In healthy relationships a person develops an autonomous as well as an interdependent upon others outlook on life. A healthy person can regulate both closeness and distance. In dysfunctional relationships, a person develops a pathological reliance upon others and the submission of one’s sense of autonomy. The codependent becomes dependent on the other just as the addict becomes dependent on a substance or behavior.

The codependent loses a sense of self, i.e. they do not have a sense of who they are. They develop what is called a false self. This false self is a mask they show to the world. The problem is that the person begins to believe the mask is who they are. It is born out of fear of loss of love. The person adapts to others to please them, hence they develop an overly strong sense of responsibility towards them.

Codependents, especially children, integrate and adjust to a world where abusive behavior is accepted, but telling the truth is punished. They adapt by altering their perceptions of reality, thoughts, feelings, and behaviors so they can conform to family norms and expectations. Because people need attachment for security, they will sacrifice their personal identity in order to maintain attachments, i.e. they will do whatever is expected of them at the expense of being who they are in order to fit into a relationship.
They respond by: denial, changing emotional responses to fit in, changing their interpretation of abuse, emphasizing the importance of personal control to keep things in balance, and developing all or nothing thinking.

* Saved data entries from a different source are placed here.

(* ===== verification/Json.v ===== *)
(** * Field extraction from JSON text

    The hand-written extractors of the session manager ([extract_json_string]
    and [extract_json_number], the lambdas of [SessionManager::on_readable] in
    [src/ipc/session_manager.cpp]) and of the client ([json_get_string] in
    [src/cli/main.cpp]). A position in the text that [std::string::find]
    returns is represented by the suffix that starts there. *)
From stdpp Require Import prelude list strings.
From S2P Require Import Prelude Floating Protocol.
Import Protocol.
Local Open Scope Z_scope.

Local Abbreviation quote := Init.Byte.x22.
Local Abbreviation backslash := Init.Byte.x5c.

(** ** Definitions *)

Fixpoint is_prefix (pat s : bytes) : bool :=
  match pat, s with
  | [], _ => true
  | p :: pat', c :: s' => bool_decide (p = c) && is_prefix pat' s'
  | _ :: _, [] => false
  end.

(** [std::string::find]: the suffix at the first occurrence. *)
Fixpoint find_sub (pat s : bytes) : option bytes :=
  if is_prefix pat s then Some s
  else match s with [] => None | _ :: s' => find_sub pat s' end.

Fixpoint find_char (c : byte) (s : bytes) : option bytes :=
  match s with
  | [] => None
  | x :: s' => if decide (x = c) then Some s else find_char c s'
  end.

(** The text after the colon that follows the first occurrence of the quoted
    key; starts with the colon. *)
Definition find_key (j key : bytes) : option bytes :=
  p ← find_sub (quote :: key ++ [quote]) j;
  find_char Init.Byte.x3a p.

(** The text after the quote that opens the next string. *)
Definition find_value (colon : bytes) : option bytes :=
  q1 ← find_char quote colon;
  Some (tail q1).

Definition is_hex (c : byte) : bool :=
  let v := byte_val c in
  ((0x30 <=? v) && (v <=? 0x39)) || ((0x61 <=? v) && (v <=? 0x66)) || ((0x41 <=? v) && (v <=? 0x46)).

(** The escapes of one character the server decodes. *)
Definition simple_escape (e : byte) : option byte :=
  if decide (e = quote) then Some quote
  else if decide (e = backslash) then Some backslash
  else if decide (e = Init.Byte.x2f) then Some Init.Byte.x2f
  else if decide (e = Init.Byte.x62) then Some Init.Byte.x08
  else if decide (e = Init.Byte.x66) then Some Init.Byte.x0c
  else if decide (e = Init.Byte.x6e) then Some Init.Byte.x0a
  else if decide (e = Init.Byte.x72) then Some Init.Byte.x0d
  else if decide (e = Init.Byte.x74) then Some Init.Byte.x09
  else None.

(** The scanning loop from just behind the opening quote: the decoded text and
    [invalid_escape]. *)
Fixpoint scan_string (s : bytes) : bytes * bool :=
  match s with
  | [] => ([], false)
  | c :: s1 =>
      if decide (c = backslash) then
        match s1 with
        | [] => ([], true)
        | e :: s2 =>
            match simple_escape e with
            | Some d => let '(out, bad) := scan_string s2 in (d :: out, bad)
            | None =>
                if decide (e = Init.Byte.x75) then
                  match s2 with
                  | h0 :: h1 :: h2 :: h3 :: s3 =>
                      if is_hex h0 && is_hex h1 && is_hex h2 && is_hex h3 then
                        let '(out, bad) := scan_string s3 in (Init.Byte.x3f :: out, bad)
                      else ([], true)
                  | _ => ([], true)
                  end
                else ([], true)
            end
        end
      else if decide (c = quote) then ([], false)
      else if byte_val c <? 0x20 then ([], true)
      else let '(out, bad) := scan_string s1 in (c :: out, bad)
  end.

Definition extract_json_string (j key : bytes) : bytes * bool :=
  match (c ← find_key j key; find_value c) with
  | None => ([], false)
  | Some s => scan_string s
  end.

Definition is_space (c : byte) : bool :=
  bool_decide (c = Init.Byte.x20 ∨ c = Init.Byte.x09 ∨ c = Init.Byte.x0a ∨ c = Init.Byte.x0d).

Fixpoint skip_spaces (s : bytes) : bytes :=
  match s with
  | c :: s' => if is_space c then skip_spaces s' else s
  | [] => []
  end.

Definition is_number_char (c : byte) : bool :=
  is_digit c ||
  bool_decide (c = Init.Byte.x2d ∨ c = Init.Byte.x2b ∨ c = Init.Byte.x65 ∨ c = Init.Byte.x45 ∨
               c = Init.Byte.x2e).

Fixpoint number_chars (s : bytes) : bytes :=
  match s with
  | c :: s' => if is_number_char c then c :: number_chars s' else []
  | [] => []
  end.

(** [None] is [found = false]. *)
Definition extract_json_number (j key : bytes) : option double :=
  colon ← find_key j key;
  let num := number_chars (skip_spaces (tail colon)) in
  if bool_decide (num = []) then None else strtod num.

(** The client's extractor: unknown escapes stand for themselves, control
    characters are accepted, a missing closing quote ends the value. *)
Definition cli_escape (e : byte) : byte :=
  if decide (e = Init.Byte.x6e) then Init.Byte.x0a
  else if decide (e = Init.Byte.x72) then Init.Byte.x0d
  else if decide (e = Init.Byte.x74) then Init.Byte.x09
  else e.

Fixpoint cli_scan (s : bytes) : bytes :=
  match s with
  | [] => []
  | c :: s1 =>
      if decide (c = backslash) then
        match s1 with
        | [] => []
        | e :: s2 => cli_escape e :: cli_scan s2
        end
      else if decide (c = quote) then []
      else c :: cli_scan s1
  end.

Definition json_get_string (j key : bytes) : bytes :=
  match (c ← find_key j key; find_value c) with
  | None => []
  | Some s => cli_scan s
  end.

(** ** Reading back an escaped string *)

(** What survives a round trip through the escaper: control characters other
    than newline, carriage return and tab come back as a question mark. *)
Definition readback (c : byte) : byte :=
  if (byte_val c <? 0x20) && negb (is_space c) then Init.Byte.x3f else c.

Lemma json_escape_cons c s : json_escape (c :: s) = escape_byte c ++ json_escape s.
Proof. reflexivity. Qed.

Lemma scan_escape_byte c X :
  scan_string (escape_byte c ++ X) = let '(out, bad) := scan_string X in (readback c :: out, bad).
Proof. destruct c; reflexivity. Qed.

Lemma scan_escaped s rest :
  scan_string (json_escape s ++ quote :: rest) = (readback <$> s, false).
Proof.
  induction s as [|c s IH]; [reflexivity|].
  by rewrite json_escape_cons, <- app_assoc, scan_escape_byte, IH.
Qed.

(** The client reads its own escaping back, except that it does not decode the
    six-character form of a control character. *)
Definition cli_plain (c : byte) : bool := negb (byte_val c <? 0x20) || is_space c.

Lemma cli_scan_escape_byte c X :
  cli_plain c = true → cli_scan (escape_byte c ++ X) = c :: cli_scan X.
Proof. destruct c; first [reflexivity|discriminate]. Qed.

Lemma cli_scan_escaped s rest :
  forallb cli_plain s = true → cli_scan (json_escape s ++ quote :: rest) = s.
Proof.
  induction s as [|c s IH]; [reflexivity|]. cbn [forallb]. intros [Hc Hs]%andb_true_iff.
  rewrite json_escape_cons, <- app_assoc, cli_scan_escape_byte by done. by rewrite IH.
Qed.

(** ** Finding a key behind an escaped string *)

(** A key of the protocol: no quote, no backslash. *)
Definition key_ok (key : bytes) : Prop := Forall (λ c, c ≠ quote ∧ c ≠ backslash) key.

Local Abbreviation quoted key := (quote :: key ++ [quote]).

Lemma is_prefix_app pat s : is_prefix pat (pat ++ s) = true.
Proof. induction pat as [|p pat IH]; [done|]. cbn. by rewrite bool_decide_eq_true_2. Qed.

Lemma find_sub_here pat s : find_sub pat (pat ++ s) = Some (pat ++ s).
Proof. unfold find_sub. destruct (pat ++ s) eqn:E; rewrite <- E; by rewrite is_prefix_app. Qed.

Lemma find_sub_cons pat c s :
  find_sub pat (c :: s) = if is_prefix pat (c :: s) then Some (c :: s) else find_sub pat s.
Proof. reflexivity. Qed.

(** Text in which every position differs from the pattern before either ends:
    a search passes over it. *)
Fixpoint mismatch (pat s : bytes) : bool :=
  match pat, s with
  | p :: pat', c :: s' => if decide (p = c) then mismatch pat' s' else true
  | _, _ => false
  end.
Fixpoint passes_over (pat l : bytes) : bool :=
  match l with
  | [] => true
  | _ :: l' => mismatch pat l && passes_over pat l'
  end.

Lemma mismatch_prefix pat l s : mismatch pat l = true → is_prefix pat (l ++ s) = false.
Proof.
  revert l. induction pat as [|p pat IH]; intros [|c l]; try done. cbn.
  destruct (decide (p = c)) as [->|Hne]; intros Hm; [|by rewrite bool_decide_eq_false_2].
  rewrite IH by done. apply andb_false_r.
Qed.

Lemma find_sub_passes pat l s :
  passes_over pat l = true → find_sub pat (l ++ s) = find_sub pat s.
Proof.
  induction l as [|c l IH]; [done|]. cbn [passes_over]. intros [Hm Hl]%andb_true_iff.
  cbn [app]. rewrite find_sub_cons, (mismatch_prefix pat (c :: l) s Hm : is_prefix pat (c :: l ++ s) = _).
  by apply IH.
Qed.

Lemma find_sub_skip key c s : c ≠ quote → find_sub (quoted key) (c :: s) = find_sub (quoted key) s.
Proof. intros Hc. cbn. by rewrite bool_decide_eq_false_2 by done. Qed.

Lemma find_sub_skips key l s :
  Forall (λ c, c ≠ quote) l → find_sub (quoted key) (l ++ s) = find_sub (quoted key) s.
Proof. induction 1; [done|]. cbn [app]. by rewrite find_sub_skip. Qed.

(** A key that is matched inside an escaped string is the whole of the rest of
    that string: its closing quote can only be the closing quote. *)
Lemma key_prefix_escaped key s rest :
  key_ok key → is_prefix (key ++ [quote]) (json_escape s ++ quote :: rest) = true →
  json_escape s = key.
Proof.
  intros Hk. revert s. induction Hk as [|k key [Hq Hb] Hk IH]; intros s Hp.
  - destruct s as [|c s]; [done|exfalso].
    rewrite json_escape_cons in Hp.
    destruct (escape_byte_cases c) as [[Hc E]|(d & r & E & _)]; rewrite E in Hp; cbn in Hp; [|done].
    apply andb_true_iff in Hp as [Hp _]. apply bool_decide_eq_true in Hp as <-. done.
  - destruct s as [|c s]; cbn [app] in Hp.
    { cbn in Hp. by rewrite bool_decide_eq_false_2 in Hp. }
    rewrite json_escape_cons in Hp |- *.
    destruct (escape_byte_cases c) as [[Hc E]|(d & r & E & _)]; rewrite E in Hp |- *; cbn in Hp.
    + apply andb_true_iff in Hp as [->%bool_decide_eq_true Hp]. cbn. f_equal. by apply IH.
    + by rewrite bool_decide_eq_false_2 in Hp.
Qed.

(** Searching a quoted key from the opening quote of an escaped string, or from
    inside it, either stops with its match ending at the closing quote or goes
    on behind the string. *)
Lemma find_sub_in_escaped key s rest :
  key_ok key →
  find_sub (quoted key) (json_escape s ++ quote :: rest) = Some (quoted key ++ rest) ∨
  find_sub (quoted key) (json_escape s ++ quote :: rest) = find_sub (quoted key) (quote :: rest).
Proof.
  intros Hk. induction s as [|c s IH]; [by right|].
  rewrite json_escape_cons, <- app_assoc.
  destruct (escape_byte_cases c) as [[Hc E]|(d & r & E & Hr)]; rewrite E.
  { cbn [app]. rewrite find_sub_skip; [done|]. by intros ->. }
  cbn [app]. rewrite find_sub_skip by done.
  assert (Hr' : Forall (λ c, c ≠ quote) r) by (eapply Forall_impl; [done|]; by intros x Hx ->).
  destruct (decide (d = quote)) as [->|Hd].
  - destruct r as [|x r].
    + cbn [app]. rewrite (find_sub_cons _ quote (json_escape s ++ quote :: rest)).
      destruct (is_prefix (quoted key) (quote :: json_escape s ++ quote :: rest)) eqn:Ep; [|done].
      left. cbn in Ep. rewrite bool_decide_eq_true_2 in Ep by done.
      rewrite (key_prefix_escaped key s rest Hk Ep). cbn. by rewrite <- app_assoc.
    + exfalso. clear -E. destruct c; discriminate E.
  - rewrite find_sub_skip, find_sub_skips by done. done.
Qed.

Lemma find_sub_quoted_escaped key s rest :
  key_ok key →
  find_sub (quoted key) (quote :: json_escape s ++ quote :: rest) = Some (quoted key ++ rest) ∨
  find_sub (quoted key) (quote :: json_escape s ++ quote :: rest) = find_sub (quoted key) (quote :: rest).
Proof.
  intros Hk. rewrite (find_sub_cons _ quote (json_escape s ++ quote :: rest)).
  destruct (is_prefix (quoted key) (quote :: json_escape s ++ quote :: rest)) eqn:Ep;
    [left|by apply find_sub_in_escaped].
  cbn in Ep. rewrite bool_decide_eq_true_2 in Ep by done.
  rewrite (key_prefix_escaped key s rest Hk Ep). cbn. by rewrite <- app_assoc.
Qed.

Lemma find_char_skip c l s : Forall (λ x, x ≠ c) l → find_char c (l ++ s) = find_char c s.
Proof. induction 1 as [|x l Hx _ IH]; [done|]. cbn. by rewrite decide_False. Qed.

(** A key without a colon as well. *)
Definition plain_key (key : bytes) : Prop :=
  key_ok key ∧ Forall (λ c, c ≠ Init.Byte.x3a) key.

#[global] Instance plain_key_dec key : Decision (plain_key key).
Proof. unfold plain_key, key_ok. apply _. Defined.

(** Decides [plain_key] of a literal. *)
Ltac solve_key := apply (bool_decide_unpack _); vm_compute; exact I.

Lemma find_char_quoted key rest :
  plain_key key → find_char Init.Byte.x3a (quoted key ++ rest) = find_char Init.Byte.x3a rest.
Proof.
  intros [_ Hk]. apply (find_char_skip _ (quoted key)).
  constructor; [done|]. apply Forall_app. split; [done|]. by constructor.
Qed.

(** Looking a key up from the opening quote of an escaped string: the value
    found is the one behind the next colon after that string, or the one found
    by looking on behind it. *)
Lemma find_key_escaped key s rest :
  plain_key key →
  find_key (quote :: json_escape s ++ quote :: rest) key = find_char Init.Byte.x3a rest ∨
  find_key (quote :: json_escape s ++ quote :: rest) key = find_key (quote :: rest) key.
Proof.
  intros Hk. unfold find_key. destruct (find_sub_quoted_escaped key s rest (proj1 Hk)) as [->| ->].
  - left. cbn [mbind option_bind]. by apply find_char_quoted.
  - by right.
Qed.

(** The next string value after a colon, escaped: it is read back. *)
Lemma extract_here j key s rest :
  find_key j key = Some (Init.Byte.x3a :: quote :: json_escape s ++ quote :: rest) →
  extract_json_string j key = (readback <$> s, false).
Proof. intros H. unfold extract_json_string. rewrite H. cbn [mbind option_bind]. apply scan_escaped. Qed.

Lemma json_get_here j key s rest :
  find_key j key = Some (Init.Byte.x3a :: quote :: json_escape s ++ quote :: rest) →
  forallb cli_plain s = true → json_get_string j key = s.
Proof.
  intros H Hs. unfold json_get_string. rewrite H. cbn [mbind option_bind].
  by apply cli_scan_escaped.
Qed.

(** ** Theorems *)

(** The server's string decoder inverts the escaper: scanning an escaped
    string up to its closing quote gives the string back, flags nothing, and
    only replaces control characters other than tab, newline and carriage
    return by a question mark. *)
Theorem unescape_escape s rest :
  scan_string (json_escape s ++ quote :: rest) = (readback <$> s, false) ∧
  (forallb cli_plain s = true → (scan_string (json_escape s ++ quote :: rest)).1 = s).
Proof.
  rewrite scan_escaped. split; [done|]. cbn [fst]. intros Hs.
  induction s as [|c s IH]; [done|]. cbn in Hs |- *. apply andb_true_iff in Hs as [Hc Hs].
  f_equal; [|by apply IH]. clear -Hc. destruct c; first [reflexivity|discriminate Hc].
Qed.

Denial is a mechanism that structures their life and perceptions. A codependent is told that what they see did not take place, that abuse is love, etc. They learn not to trust their perceptions about the world or themselves. They learn to tolerate extreme behavior as normal. This distorts their view of themselves and they take on self-blame and guilt for others’ behavior. In the alcoholic home the codependent does not deny alcohol use, but will not see it as a problem. In fact the alcohol abuse is part of the family. Caretaking becomes part of their lifestyle and they will adapt their behaviors and emotions to take up these responsibilities. Any feeling, even good ones, are not to be trusted and can create as much anxiety as unpleasant ones. Talking and trusting lead to feelings that will create anxiety.